(* ===== verification/CryptoFields.v ===== *)
(** * Field encryption

    [crypto/fields.py]: a stored value is [pa1:<key id>:<base64 of nonce,
    ciphertext and tag>]. The store is the [FieldCrypto] object with its
    cache of decoded keys. AES-GCM, HMAC-SHA-256, the environment
    ([resolver]) and the nonce are parameters. A configured key id or
    variable that is not a text is refused when the object is built; the
    code refuses it when it is used. *)

From Stdlib Require Import ZArith Lia.
From S2P Require Import Prelude PyStr Json Base64 CryptoEnvelope.

Definition VERSION : string := "pa1".
Definition _FOREIGN_VERSION : string := "sp1".
Definition KEY_BYTES : nat := 32.

Definition key_id_char (a : ascii) : bool := is_lower a || is_digit a || Ascii.eqb a "_"%char.

(** [^[a-z0-9_]{1,16}$] *)
Definition _KEY_ID_RE (s : string) : bool :=
  dollar (λ s, let l := chars s in Nat.leb 1 (length l) && Nat.leb (length l) 16 && forallb key_id_char l) s.

Definition _INDEX_CACHE_ID : string := "@index".

Record FieldCrypto := MkCrypto {
  fc_key_id : string; fc_keys : list (string * string); fc_index_key_var : string; fc_cache : list (string * bytes)
}.

Definition __init__ (key_id : string) (keys : list (string * string)) (index_key_var : string) : FieldCrypto :=
  MkCrypto key_id keys index_key_var [].

Definition cached (id : string) (material : bytes) (c : FieldCrypto) : FieldCrypto :=
  MkCrypto (fc_key_id c) (fc_keys c) (fc_index_key_var c) (dict_set id material (fc_cache c)).

(** [settings.get(k) or ""] *)
Definition text_setting (k : string) (settings : list (string * json)) : res string :=
  match dict_get k settings with
  | Some (JStr s) => Ok s
  | Some v => if truthy v then Err (raise_exn TypeError "expected string") else Ok ""
  | None => Ok ""
  end.

Definition from_config (py_str : json → string) (config : list (string * json)) : res FieldCrypto :=
  settings ← match dict_get "crypto" config with
             | Some v =>
                 if truthy v then match v with JObj d => Ok d | _ => Err (raise_exn AttributeError "object has no attribute 'get'") end
                 else Ok []
             | None => Ok []
             end;
  raw_keys ← match dict_get "keys" settings with
             | Some v =>
                 if truthy v then
                   match v with
                   | JObj d => Ok d
                   | _ => Err (crypto_error (sq "config['crypto']['keys'] must be a mapping of key id -> env var name."))
                   end
                 else Ok []
             | None => Ok []
             end;
  key_id ← text_setting "key" settings;
  index_key ← text_setting "index_key" settings;
  Ok (__init__ key_id (map (λ kv, (kv.1, match kv.2 with JStr s => s | v => py_str v end)) raw_keys) index_key).

(** ** The format *)

Definition malformed : exn :=
  crypto_error ("Malformed " +:+ repr VERSION +:+ " value: expected " +:+ VERSION +:+ ":<key_id>:<base64 payload>").

(** [split]: the key id and the payload, [None] when the value does not claim
    the format. *)
Definition split (value : string) : res (option (string * string)) :=
  if negb (startswith (VERSION +:+ ":") value) then Ok None
  else
    let '(key_id, found, payload) := partition ":"%char (of_chars (drop 4 (chars value))) in
    if negb found || String.eqb payload "" || negb (_KEY_ID_RE key_id) then Err malformed
    else Ok (Some (key_id, payload)).

Definition is_encrypted (value : option string) : bool :=
  match value with Some v => startswith (VERSION +:+ ":") v | None => false end.

Definition key_id_of (value : option string) : res (option string) :=
  match value with
  | None | Some EmptyString => Ok None
  | Some v => parts ← split v; Ok (option_map fst parts)
  end.

Definition _aad (key_id : string) : bytes := chars (VERSION +:+ ":" +:+ key_id).

(** [raw.decode("utf-8")] succeeds *)
Definition valid_utf8 (raw : bytes) : bool := bool_decide (decode_ignore (length raw) raw = raw).

Definition stored (key_id : string) (raw : bytes) : string := VERSION +:+ ":" +:+ key_id +:+ ":" +:+ b64encode raw.

Section fields.
Context (seal : bytes → bytes → bytes → bytes → bytes) (unseal : bytes → bytes → bytes → bytes → option bytes).
Context (hmac_sha256_hex : bytes → bytes → string) (resolver : string → option string).

Definition hint : string := "Generate one with: python3 src/app.py crypto key".

(** ** Key material *)

Definition _assert_key_id (key_id : string) : res string :=
  if _KEY_ID_RE key_id then Ok key_id
  else Err (crypto_error (repr key_id +:+ " is not a usable key id. Use up to 16 of a-z, 0-9 and underscore.")).

Definition current_key_id : prog FieldCrypto string :=
  c ← get_st;
  if String.eqb (fc_key_id c) "" then
    raise (crypto_error (sq "config['crypto']['key'] does not name a key to encrypt with. " +:+ hint))
  else lift_res (_assert_key_id (fc_key_id c)).

Definition _material (variable label : string) : res bytes :=
  match resolver variable with
  | None | Some EmptyString =>
      Err (crypto_error ("The environment variable " +:+ variable +:+ ", holding " +:+ label +:+ ", is not set. " +:+ hint))
  | Some value =>
      match b64decode value with
      | None =>
          Err (crypto_error (variable +:+ ", holding " +:+ label +:+ ", must be 32 bytes of base64. " +:+ hint))
      | Some raw =>
          if Nat.eqb (length raw) KEY_BYTES then Ok raw
          else Err (crypto_error (variable +:+ ", holding " +:+ label +:+ ", must be 32 bytes of base64, and decoded to "
                                  +:+ str_of_nat (length raw) +:+ ". " +:+ hint))
      end
  end.

Definition _key (key_id : string) : prog FieldCrypto bytes :=
  _ ← lift_res (_assert_key_id key_id);
  c ← get_st;
  match dict_get key_id (fc_cache c) with
  | Some m => mret m
  | None =>
      match dict_get key_id (fc_keys c) with
      | None | Some EmptyString =>
          raise (crypto_error ("No key " +:+ repr key_id +:+ sq " in config['crypto']['keys']. A value encrypted under a key id can only be read while that id is still listed, so removing one is permanent."))
      | Some variable =>
          material ← lift_res (_material variable ("key " +:+ repr key_id));
          _ ← stmt (λ c, (cached key_id material c, ()));
          mret material
      end
  end.

Definition _index_key : prog FieldCrypto bytes :=
  c ← get_st;
  match dict_get _INDEX_CACHE_ID (fc_cache c) with
  | Some m => mret m
  | None =>
      if String.eqb (fc_index_key_var c) "" then
        raise (crypto_error (sq "config['crypto']['index_key'] is not set, so blind_index() has no key. " +:+ hint))
      else
        material ← lift_res (_material (fc_index_key_var c) "the blind index key");
        _ ← stmt (λ c, (cached _INDEX_CACHE_ID material c, ()));
        mret material
  end.

(** ** Encrypting and decrypting. [urandom] is what [os.urandom(12)] gives. *)

Definition encrypt (urandom : bytes) (plaintext : string) (key_id : option string) : prog FieldCrypto string :=
  chosen ← match key_id with
           | Some (String _ _ as id) => mret id
           | _ => current_key_id
           end;
  key ← _key chosen;
  mret (stored chosen (urandom ++ seal key urandom (chars plaintext) (_aad chosen))).

Definition decrypt (value : option string) : prog FieldCrypto (option string) :=
  match value with
  | None | Some EmptyString => mret value
  | Some v =>
      parts ← lift_res (split v);
      match parts with
      | None =>
          if startswith (_FOREIGN_VERSION +:+ ":") v then
            raise (crypto_error ("This value is in the " +:+ repr _FOREIGN_VERSION +:+ " field-encryption format, which uses a different cipher and nonce length. This module reads "
                                 +:+ repr VERSION +:+ " (AES-256-GCM) and cannot open it."))
          else mret value
      | Some (key_id, payload) =>
          match b64decode payload with
          | None => raise (crypto_error ("Encrypted value under key " +:+ repr key_id +:+ " is not base64"))
          | Some raw =>
              if Nat.ltb (length raw) (NONCE_BYTES + TAG_BYTES) then
                raise (crypto_error ("Encrypted value under key " +:+ repr key_id +:+ " is truncated: "
                                     +:+ str_of_nat (length raw) +:+ " bytes, and the nonce and tag alone need "
                                     +:+ str_of_nat (NONCE_BYTES + TAG_BYTES) +:+ "."))
              else
                key ← _key key_id;
                match unseal key (take NONCE_BYTES raw) (drop NONCE_BYTES raw) (_aad key_id) with
                | None => raise (crypto_error ("Could not decrypt a value under key " +:+ repr key_id +:+ ": wrong key, or the value has been altered"))
                | Some plaintext =>
                    if valid_utf8 plaintext then mret (Some (of_chars plaintext))
                    else raise (raise_exn UnicodeError "'utf-8' codec can't decode")
                end
          end
      end
  end.

Definition blind_index (value : string) : prog FieldCrypto string :=
  key ← _index_key; mret (hmac_sha256_hex key (chars value)).
End fields.

(** [generate_key], of 32 random bytes *)
Definition generate_key (urandom : bytes) : string := b64encode urandom.
(* ===== verification/AuditTrail.v ===== *)
(** * The audit trail

    [audit/event.py], [audit/store.py] and [audit/audit.py]. The store is the
    caller's transaction: the tables, the rows written to the trail, whether
    a failed statement has aborted it, the ambient request context of the
    task, and [au_events], what happens around each statement of the calls:
    a change other transactions make before it, and perhaps its failure. What
    the server decides is a parameter: the row it stores for an insert or an
    update, and when a stored value equals one in a condition. Log lines are
    not modelled. *)

From Stdlib Require Import ZArith Lia.
From S2P Require Import Prelude PyStr Json Sql AuditDiff.

Definition audit_error (msg : string) : exn := raise_exn AuditError msg.

(** ** The event *)
Definition CREATED : string := "created".
Definition UPDATED : string := "updated".
Definition DELETED : string := "deleted".

Record Actor := MkActor { at_type : string; at_id : string; at_name : string }.
Record RequestContext := MkContext {
  rc_request_id : string; rc_url : string; rc_ip_address : string; rc_user_agent : string; rc_actor : Actor
}.

Definition no_actor : Actor := MkActor "" "" "".
Definition _EMPTY : RequestContext := MkContext "" "" "" "" no_actor.

Record AuditEvent := MkEvent {
  ae_event : string; ae_entity_type : string; ae_entity_id : string; ae_module : string;
  ae_old_values : option arow; ae_new_values : option arow;
  ae_actor_type : string; ae_actor_id : string; ae_actor_name : string;
  ae_request_id : string; ae_url : string; ae_ip_address : string; ae_user_agent : string;
  ae_tags : list string; ae_context : option json; ae_created_at : option Z
}.

Definition or_text (a b : string) : string := if String.eqb a "" then b else a.

Definition with_resolved (e : AuditEvent) (c : RequestContext) : AuditEvent :=
  MkEvent (ae_event e) (ae_entity_type e) (ae_entity_id e) (ae_module e) (ae_old_values e) (ae_new_values e)
    (or_text (ae_actor_type e) (at_type (rc_actor c))) (or_text (ae_actor_id e) (at_id (rc_actor c)))
    (or_text (ae_actor_name e) (at_name (rc_actor c))) (or_text (ae_request_id e) (rc_request_id c))
    (or_text (ae_url e) (rc_url c)) (or_text (ae_ip_address e) (rc_ip_address c)) (or_text (ae_user_agent e) (rc_user_agent c))
    (ae_tags e) (ae_context e) (ae_created_at e).
Lemma record_redacts_witness :
  let record e := record (λ _, "") (λ _, "") (λ _, "") w_audit e w_db in
  record (w_event "swordfish") = record (w_event "hunter2")
  ∧ map (λ kv, tr_old_values kv.2) (au_trail (w_st (record (w_event "hunter2")).1)) =
      [Some (sq "{'id': 1, 'password': '***'}")].
Proof.
  intros record.
  assert (Ha : __init__ "audit_log" true 1000 "id" w_exclude = Ok w_audit) by (vm_compute; reflexivity).
  assert (Hw : withheld w_exclude "people" "password").
  { exists "hr.People", ["PassWord"], "PassWord". split; [by apply list_elem_of_singleton|]. split; [|split; [by apply list_elem_of_singleton|vm_compute; reflexivity]].
    split; [vm_compute; reflexivity|]. right. left. vm_compute. reflexivity. }
  split; [|vm_compute; reflexivity].
  apply (record_redacts (λ _, "") (λ _, "") (λ _, "") "audit_log" true 1000 "id" w_exclude w_audit (w_event "hunter2")
           (Some [("id", VInt 1); ("password", VStr "swordfish")]) None w_db Ha); [|exact I].
  apply Forall2_cons_2; [by split; [|left]|]. apply Forall2_cons_2; [|apply Forall2_nil_2]. split; [reflexivity|]. by right.
Defined.
(* ===== verification/AuditCommands.v ===== *)
(** * The audit command line

    [audit/commands.py] and [audit/_service.py]. Of the trail, [prune] sees
    ids and times, with integers for both; [ps_events] is what happens before
    each of its statements, a change by others and perhaps a failure. How the
    server reads the text of a time, the schema template, the file system and
    the connection are parameters. *)

From Stdlib Require Import ZArith Lia.
From S2P Require Import Prelude PyStr Json Sql MigDiscovery MigTracker MigService ApiKeyCommands AuditTrail.

Record entry := Entry { en_id : Z; en_created_at : Z }.
Record prune_event := PruneEvent { pe_change : list entry → list entry; pe_fault : option exn }.
Record prune_store := PruneStore { ps_rows : list entry; ps_events : list prune_event }.

Definition digits_of (n : nat) (l : list ascii) : bool := Nat.eqb (length l) n && forallb is_digit l.

(** [\d{4}-\d{2}-\d{2}] and [\d{2}:\d{2}:\d{2}] *)
Definition is_day (s : string) : bool :=
  match split "-"%char s with [y; m; d] => digits_of 4 (chars y) && digits_of 2 (chars m) && digits_of 2 (chars d) | _ => false end.
Definition is_clock (s : string) : bool :=
  match split ":"%char s with [h; m; s] => digits_of 2 (chars h) && digits_of 2 (chars m) && digits_of 2 (chars s) | _ => false end.

Definition _BEFORE_RE (s : string) : bool :=
  dollar (λ s, let '(date, space, clock) := partition " "%char s in
               if space then is_day date && is_clock clock else is_day s) s.

Definition statement {A} (f : list entry → list entry * A) : prog prune_store A := λ w,
  let s := w_st w in
  let '(s, fault) :=
    match ps_events s with
    | [] => (s, None)
    | e :: events => (PruneStore (pe_change e (ps_rows s)) events, pe_fault e)
    end in
  match fault with
  | Some e => (World s (w_log w) (w_clock w), Err e)
  | None => let '(rows, a) := f (ps_rows s) in (World (PruneStore rows (ps_events s)) (w_log w) (w_clock w), Ok a)
  end.

Definition entry_le (x y : entry) : Prop := en_id x <= en_id y.
#[export] Instance entry_le_dec x y : Decision (entry_le x y).
Proof. unfold entry_le. apply _. Defined.

Section prune.
Context (timestamp : string → res Z) (table before : string) (batch : Z).

(** [created_at < %s]; a text the server cannot read fails the statement. *)
Definition older (limit : Z) (e : entry) : bool := en_created_at e <? limit.

Definition count_older : prog prune_store Z :=
  limit ← lift_res (timestamp before);
  statement (λ rows, (rows, Z.of_nat (length (select_where (older limit) rows)))).

(** [SELECT id ... WHERE created_at < %s ORDER BY id LIMIT %s] *)
Definition batch_ids (limit : Z) (rows : list entry) : list Z :=
  map en_id (take (Z.to_nat batch) (order_by entry_le (select_where (older limit) rows))).

(** [DELETE ... WHERE id IN (...)] *)
Definition delete_batch : prog prune_store Z :=
  limit ← lift_res (timestamp before);
  statement (λ rows,
    let ids := batch_ids limit rows in
    let '(rows, gone) := delete_where (λ e, existsb (Z.eqb (en_id e)) ids) rows in
    (rows, Z.of_nat (length gone))).

Definition or_report {A} (m : prog prune_store A) (what : string) : prog prune_store (A + Z) :=
  try_except (a ← m; mret (inl a)) is_psycopg_error (λ e, _ ← out (what +:+ exn_msg e); mret (inr 1)).

(** [while deleted < total], with [fuel] batches at most. *)
Fixpoint prune_batches (fuel : nat) (total deleted : Z) : prog prune_store (option (Z + Z)) :=
  if negb (deleted <? total) then mret (Some (inl deleted))
  else
    match fuel with
    | O => mret None
    | S fuel =>
        removed ← or_report delete_batch ("error: cannot delete from " +:+ table +:+ ": ");
        match removed with
        | inr code => mret (Some (inr code))
        | inl removed =>
            if removed <=? 0 then mret (Some (inl deleted))
            else
              _ ← out ("Deleted " +:+ str_of_Z (deleted + removed) +:+ "/" +:+ str_of_Z total);
              prune_batches fuel total (deleted + removed)
        end
    end.

(** The exit code; [None] when [fuel] batches did not do. *)
Definition cmd_prune (fuel : nat) (dry_run : bool) : prog prune_store (option Z) :=
  match assert_table_name table with
  | Err e => _ ← out ("error: " +:+ exn_msg e); mret (Some 2)
  | Ok _ =>
      if negb (_BEFORE_RE before) then
        _ ← out ("error: --before=" +:+ repr before +:+ " must be YYYY-MM-DD or 'YYYY-MM-DD HH:MM:SS'"); mret (Some 2)
      else if batch <? 1 then _ ← out "error: --batch must be at least 1"; mret (Some 2)
      else
        total ← or_report count_older ("error: cannot read " +:+ table +:+ ": ");
        match total with
        | inr code => mret (Some code)
        | inl total =>
            _ ← out (str_of_Z total +:+ " rows in " +:+ table +:+ " older than " +:+ before);
            if total =? 0 then mret (Some 0)
            else if dry_run then _ ← out "Nothing deleted (--dry-run)."; mret (Some 0)
            else
              result ← prune_batches fuel total 0;
              match result with
              | None => mret None
              | Some (inr code) => mret (Some code)
              | Some (inl deleted) => _ ← out ("Done. " +:+ str_of_Z deleted +:+ " rows removed."); mret (Some 0)
              end
        end
  end.
End prune.

(** ** Installing the schema *)
Definition cmd_install (template : res string) (written : res ()) (table : string) (now : datetime) : prog directory Z :=
  match assert_table_name table with
  | Err e => _ ← out ("error: " +:+ exn_msg e); mret 2
  | Ok _ =>
      d ← get_st;
      match dir_files d with
      | None => _ ← out ("error: no migrations directory at " +:+ dir_path d); mret 2
      | Some files =>
          match template with
          | Err e => _ ← out ("error: could not read the template: " +:+ exn_msg e); mret 1
          | Ok schema =>
              let schema := if String.eqb table "audit_log" then schema else replace_str "audit_log" table schema in
              match new_filename ("create " +:+ table) now with
              | Err e => _ ← out ("error: " +:+ exn_msg e); mret 2
              | Ok filename =>
                  let path := dir_path d +:+ "/" +:+ filename in
                  if dict_has filename files then _ ← out ("error: " +:+ path +:+ " already exists"); mret 1
                  else
                    match written with
                    | Err e => _ ← out ("error: could not write " +:+ path +:+ ": " +:+ exn_msg e); mret 1
                    | Ok _ =>
                        _ ← set_st (Directory (dir_path d) (Some (dict_set filename (chars schema) files)));
                        _ ← out ("Wrote " +:+ path);
                        _ ← out "Review it, then: python3 src/app.py migrations apply";
                        mret 0
                    end
              end
          end
      end
  end.

(** ** The service *)
Record audit_args := AuditArgs {
  aa_step : string; aa_dir : option string; aa_table : option string; aa_db : option string; aa_before : string; aa_batch : Z;
  aa_dry_run : bool
}.

(** [config["audit"]]: the two keys the service reads. *)
Record audit_settings := AuditSettings { au_set_table : option string; au_set_db : option string }.

Record audit_store := AuditStore { as_prune : prune_store; as_directories : list (string * directory) }.

Definition on_prune {A} : prog prune_store A → prog audit_store A :=
  zoom as_prune (λ p s, AuditStore p (as_directories s)).

Definition on_directory {A} (path : string) : prog directory A → prog audit_store A :=
  zoom (λ s, default (Directory path None) (dict_get path (as_directories s)))
       (λ d s, AuditStore (as_prune s) (dict_set path d (as_directories s))).

Section service.
Context (timestamp : string → res Z) (realpath : string → string) (calendar : Z → datetime).
Context (template : res string) (written : res ()) (connected : connect_args → res ()).

Definition _DEFAULT_DB : string := "main".
Definition _DEFAULT_TABLE : string := "audit_log".

(** [a or b or d] *)
Definition first_text (a b : option string) (d : string) : string := or_default a (or_default b d).

(** The body of the [try]. *)
Definition _run (fuel : nat) (args : audit_args) (settings : audit_settings) (c : config) : prog audit_store (option Z) :=
  let table := first_text (aa_table args) (au_set_table settings) _DEFAULT_TABLE in
  if String.eqb (aa_step args) "install" then
    path ← lift_res (_migrations_dir realpath (aa_dir args) c);
    now ← now_utc;
    code ← on_directory path (cmd_install template written table (calendar now));
    raise (system_exit code)
  else
    let db_name := first_text (aa_db args) (au_set_db settings) _DEFAULT_DB in
    match dict_get db_name (cf_db c) with
    | None =>
        _ ← out ("error: no database " +:+ repr db_name +:+ sq " in config['db']; configured are: "
                 +:+ or_default (Some (join ", " (sorted_names (cf_db c).*1))) "none" +:+ ".");
        raise (system_exit 2)
    | Some entry =>
        if String.eqb (aa_step args) "prune" then
          kwargs ← lift_res (connect_kwargs entry);
          _ ← lift_res (connected kwargs);
          on_prune (cmd_prune timestamp table (aa_before args) (aa_batch args) fuel (aa_dry_run args))
        else _ ← out ("error: unknown audit command " +:+ repr (aa_step args)); mret (Some 1)
    end.

(** Ends the process, unless [fuel] did not do. *)
Definition init_service (fuel : nat) (args : audit_args) (settings : audit_settings) (c : config) : prog audit_store () :=
  code ← try_except (_run fuel args settings c) (λ e, negb (is_class SystemExit e))
    (λ e, _ ← (if is_class AuditError e then out ("error: " +:+ exn_msg e) else mret ()); raise (system_exit 1));
  match code with Some code => raise (system_exit code) | None => mret () end.
End service.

------------------------------------------------------------------------

**Assignment:** Take every line from the data that includes the word "JStr".

**Answer box:**
  | Some (JStr s) => Ok s
  Ok (__init__ key_id (map (λ kv, (kv.1, match kv.2 with JStr s => s | v => py_str v end)) raw_keys) index_key).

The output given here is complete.